The Move to Speed Up Justice in the Queen's Speech Will Benefit Tens of Thousands

For justice to be fair it must be swift. We will never get back the two and a half years we spent awake at night worrying about whether she would be jailed and the affect that would have on our children aged three and one. But this change in the law will mean that other innocent people do not suffer the same fate.

In May 2012, just a week after we got back from our honeymoon, my wife, The Sun's Whitehall Editor Clodagh Hartley, was arrested under allegations of corrupt payments to a press officer in exchange for stories.

She was subsequently released on police bail which she spent a year on before finally being charge and had to wait a further 18 months to go to trial where a jury found her not guilty.

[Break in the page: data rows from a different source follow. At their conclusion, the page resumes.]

(** A step after which the trace is the same. *)
Definition traceKept σ σ' : Prop := h_trace σ'.1 = h_trace σ.1.
#[local] Instance traceKept_preorder : PreOrder traceKept.
Proof. split; unfold traceKept; [intros x; done|intros x y z; congruence]. Qed.
Lemma steps_remote_trace {A} (m : M W A) : steps traceKept (remote m).
Proof. intros [h w]. unfold traceKept, remote. cbn. by destruct (m w). Qed.
Lemma steps_onHub_trace {A} (m : M hub A) : steps (frames h_trace) m → steps traceKept (onHub_ m).
Proof. intros Hm [h w]. unfold traceKept, onHub_. cbn. specialize (Hm h). by destruct (m h). Qed.
Lemma steps_db_trace {A} (m : M mach A) : steps traceKept (onHub_ (db m)).
Proof. apply steps_onHub_trace. intros h. unfold frames, db. by destruct (m (h_m h)). Qed.
Lemma steps_audit_trace r u a sys d : steps traceKept (onHub_ (audit r u a sys d)).
Proof.
  apply steps_onHub_trace. intros h. generalize (steps_audit_onlyMach r u a sys d h).
  destruct (audit r u a sys d h) as [x h1]. unfold onlyMach, frames. cbn. intros ->. done.
Qed.
Lemma steps_untrack_trace k : steps traceKept (onHub_ (untrack k)).
Proof. by apply steps_onHub_trace. Qed.
#[local] Hint Resolve steps_remote_trace steps_db_trace steps_audit_trace steps_untrack_trace : steps.
(** The state of the viewer: read and queued events make up the difference between what was
    shown when it came and what is shown now. *)
Record viewInv (ids : list Z) (ch : nat) (evs : list runEvent) ar0 ar : Prop := {
  vi_run : runInv ids ar;
  vi_queue : ∃ q, queueOf ch ar = Some q ∧ ∀ i id, ids !! i = Some id → droppedAt ar i = false →
    stringOf (shownAt ar i) = stringOf (shownAt ar0 i) +:+ textOf id (evs ++ q);
}.
Lemma viewInv_sub ids ch ar m : runInv ids ar → ar_subs ar = Some m → ar_done ar = false →
  viewInv ids ch [] ar (subscribeRun ch ar).2.
Proof.
  intros Hi Hm Hd. cbn. rewrite Hd, Hm. split; [by apply (runInv_same ids ar)|].
  exists []. unfold queueOf. cbn. rewrite lookup_insert_eq. split; [done|]. intros i id _ _.
  change (shownAt _ i) with (shownAt ar i) at 1. by rewrite append_nil_r.
Qed.
Lemma queueOf_publish ch ev ar : queueOf ch (publishLocked ev ar) = offer runEventBuffer ev <$> queueOf ch ar.
Proof. unfold queueOf, publishLocked. cbn. destruct (ar_subs ar) as [m|]; [|done]. by rewrite lookup_fmap. Qed.
Lemma offer_room {A} cap (x : A) q : (length q < cap)%nat → offer cap x q = q ++ [x].
Proof. intros Hl. unfold offer. by rewrite (proj2 (Nat.ltb_lt _ _) Hl). Qed.
(** A status change adds no text. *)
Lemma viewInv_update ids ch evs ar0 ar i f :
  (∀ x, rt_SystemID (f x) = rt_SystemID x) → keepsUp ch ar → viewInv ids ch evs ar0 ar → viewInv ids ch evs ar0 (updateTarget i f ar).
Proof.
  intros Hf (q & Hq & Hl) [Hr (q' & Hq' & Ht)]. assert (q' = q) as -> by congruence. clear Hq'.
  split; [by apply runInv_update|]. unfold updateTarget. destruct (ar_targets ar !! i) as [t|]; [|by exists q].
  exists (q ++ [mkRunEvent "target" (targetJSON (withOutput "" (f t)))]). rewrite queueOf_publish.
  change (queueOf ch (with_targets _ ar)) with (queueOf ch ar). rewrite Hq. cbn [fmap option_fmap option_map].
  rewrite offer_room by done. split; [done|]. intros j id Hj Hd. change (shownAt _ j) with (shownAt ar j) at 1.
  rewrite (Ht j id Hj Hd), app_assoc, !textOf_app. cbn. rewrite append_nil_r. done.
Qed.
Lemma viewInv_write ids ch evs ar0 ar i p :
  NoDup ids → keepsUp ch ar → viewInv ids ch evs ar0 ar → viewInv ids ch evs ar0 (writeTarget i p ar).
Proof.
  intros Hnd (q & Hq & Hl) [Hr (q' & Hq' & Ht)]. assert (q' = q) as -> by congruence. clear Hq'.
  split; [by apply runInv_write|].
  destruct (ar_targets ar !! i) as [t|] eqn:Et; [|unfold writeTarget; rewrite Et; by exists q].
  destruct (ar_output ar !! i) as [out|] eqn:Eo; [|unfold writeTarget; rewrite Et, Eo; by exists q].
  destruct (ar_partial ar !! i) as [part|] eqn:Ep; [|unfold writeTarget; rewrite Et, Eo, Ep; by exists q].
  destruct (writeTarget_parts ids ar i p t out part Hr Et Eo Ep) as (_ & Ho & Hp & Hs & pre & Hring & Hring').
  set (n := completeUTF8 (part ++ p)) in *. set (ar' := writeTarget i p ar) in *.
  exists (if (0 <? n)%nat then q ++ [outputEvent (rt_SystemID t) (take n (part ++ p))] else q). split.
  - unfold queueOf in *. rewrite Hs. destruct (ar_subs ar) as [m|]; [|done].
    assert ((0 <? size m)%nat = true) as ->.
    { apply Nat.ltb_lt. destruct (size m) eqn:E; [|lia]. apply map_size_empty_iff in E as ->. by rewrite lookup_empty in Hq. }
    rewrite andb_true_r. destruct (0 <? n)%nat; [|done]. rewrite lookup_fmap, Hq. cbn. by rewrite offer_room.
  - intros j id Hj Hd. unfold droppedAt, shownAt in Hd |- *. rewrite Ho in Hd. rewrite Ho, Hp.
    assert (Hid : map rt_SystemID (ar_targets ar) !! i = Some (rt_SystemID t)) by (change (map ?g ?x) with (g <$> x); by rewrite list_lookup_fmap, Et).
    rewrite (ri_ids _ _ Hr) in Hid. destruct (decide (j = i)) as [->|Hne].
    + rewrite !list_lookup_insert_eq in * by (by eapply lookup_lt_Some). cbn [default Datatypes.id] in *.
      rewrite (shown_ring _ _ _ Hring' Hd), stringOf_app. assert (id = rt_SystemID t) as -> by congruence.
      pose proof (ring_dropped_mono _ _ _ Hring Hd) as Hd0. specialize (Ht i _ Hj). unfold shownAt, droppedAt in Ht.
      rewrite Eo, Ep in Ht. cbn [default Datatypes.id] in Ht. specialize (Ht Hd0). rewrite (shown_ring _ _ _ Hring Hd0) in Ht. rewrite Ht.
      destruct (0 <? n)%nat eqn:En; bool_hyps.
      * rewrite app_assoc, (textOf_app _ (evs ++ q)). unfold textOf at 3. cbn [foldr]. rewrite dataOf_output, Z.eqb_refl, append_nil_r.
        by rewrite append_assoc.
      * assert (n = 0%nat) as -> by lia. cbn. by rewrite append_nil_r.
    + rewrite !list_lookup_insert_ne in * by done. specialize (Ht j id Hj Hd). unfold shownAt in Ht. rewrite Ht. f_equal.
      destruct (0 <? n)%nat; [|done]. rewrite app_assoc, (textOf_app _ (evs ++ q)). unfold textOf at 3. cbn [foldr]. rewrite dataOf_output.
      destruct (Z.eqb_spec (rt_SystemID t) id) as [He|_]; [|by rewrite !append_nil_r].
      exfalso. apply Hne. eapply NoDup_lookup; [exact Hnd|exact Hj|]. by rewrite Hid, He.
Qed.
Lemma viewInv_read ids ch evs ar0 ar ev q :
  queueOf ch ar = Some (ev :: q) → viewInv ids ch evs ar0 ar → viewInv ids ch (evs ++ [ev]) ar0 (setQueue ch q ar).
Proof.
  intros Hq [Hr (q' & Hq' & Ht)]. assert (q' = ev :: q) as -> by congruence.
  split; [by apply (runInv_same ids ar)|]. exists q. unfold queueOf in *. cbn. destruct (ar_subs ar) as [m|]; [|done].
  rewrite lookup_insert_eq. split; [done|]. intros j id Hj Hd. rewrite <-app_assoc. by apply Ht.
Qed.
Lemma viewInv_others ids ch evs ar0 ar ar' :
  queueOf ch ar' = queueOf ch ar → ar_targets ar' = ar_targets ar → ar_output ar' = ar_output ar → ar_partial ar' = ar_partial ar →
  viewInv ids ch evs ar0 ar → viewInv ids ch evs ar0 ar'.
Proof.
  intros Hq Ht Ho Hp [Hr (q & Hq' & Hv)]. split; [apply (runInv_same ids ar); by rewrite ?Ht|]. exists q. rewrite Hq.
  unfold shownAt, droppedAt in *. rewrite Ho, Hp. by split.
Qed.
Lemma watches_view ids ch evs ar0 ar1 ar :
  NoDup ids → watches ch evs ar1 ar → viewInv ids ch [] ar0 ar1 → viewInv ids ch evs ar0 ar.
Proof.
  intros Hnd Hw Hv. induction Hw; auto using viewInv_write, viewInv_read.
  - by apply viewInv_update; auto.
  - by apply viewInv_update; auto.
  - apply (viewInv_others ids ch evs ar0 ar'); auto. all: cbn; destruct (ar_done ar'); try done.
    unfold queueOf. cbn. destruct (ar_subs ar'); [|done]. by rewrite lookup_insert_ne.
  - apply (viewInv_others ids ch evs ar0 ar'); auto.
    unfold queueOf. cbn. destruct (ar_subs ar'); [|done]. by rewrite lookup_delete_ne.
Qed.
Lemma running_step ar ar' : runStep ar ar' → ar_done ar = false ∧ is_Some (ar_subs ar) → ar_done ar' = false ∧ is_Some (ar_subs ar').
Proof.
  destruct 1; cbn; intros [Hd [m Hm]].
  - unfold writeTarget. repeat (case_match; try by eauto). all: cbn in *; rewrite ?Hm in *; eauto.
  - unfold updateTarget. case_match; cbn; rewrite ?Hm; eauto.
  - unfold updateTarget. case_match; cbn; rewrite ?Hm; eauto.
  - eauto.
  - rewrite Hd. cbn. rewrite Hm. eauto.
  - rewrite Hm. eauto.
Qed.
Lemma running_steps ar ar' : rtc runStep ar ar' → ar_done ar = false ∧ is_Some (ar_subs ar) → ar_done ar' = false ∧ is_Some (ar_subs ar').
Proof. induction 1 as [|x y z Hxy _ IH]; [done|]. intros Hi. eapply IH, running_step; eauto. Qed.
Lemma snapshot_output ar i t : (snapshotLocked ar).2 !! i = Some t → rt_Output t = stringOf (shownAt ar i).
Proof. cbn. rewrite list_lookup_imap. destruct (ar_targets ar !! i); [|done]. by intros [= <-]. Qed.
Lemma snapshot_id ar i t : (snapshotLocked ar).2 !! i = Some t → map rt_SystemID (ar_targets ar) !! i = Some (rt_SystemID t).
Proof.
  cbn. rewrite list_lookup_imap. change (map ?g ?x) with (g <$> x). rewrite list_lookup_fmap.
  destruct (ar_targets ar !! i); [|done]. by intros [= <-].
Qed.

She was just one of 70,000 people being held on police bail at any point in Britain today. More than 5,000 of those have been held for more than six months without charge. They are all innocent until proven guilty.

It is the reason why I set up Justice Delayed Justice Denied, last year, to campaign for the amount of time police can hold someone on bail without charge to be limited to 28 days except in exceptional circumstances.

After setting up the campaign, last year, I heard from teachers banned from seeing their own children due to unproven allegations made by their students and mothers whose children had been banned from attending school.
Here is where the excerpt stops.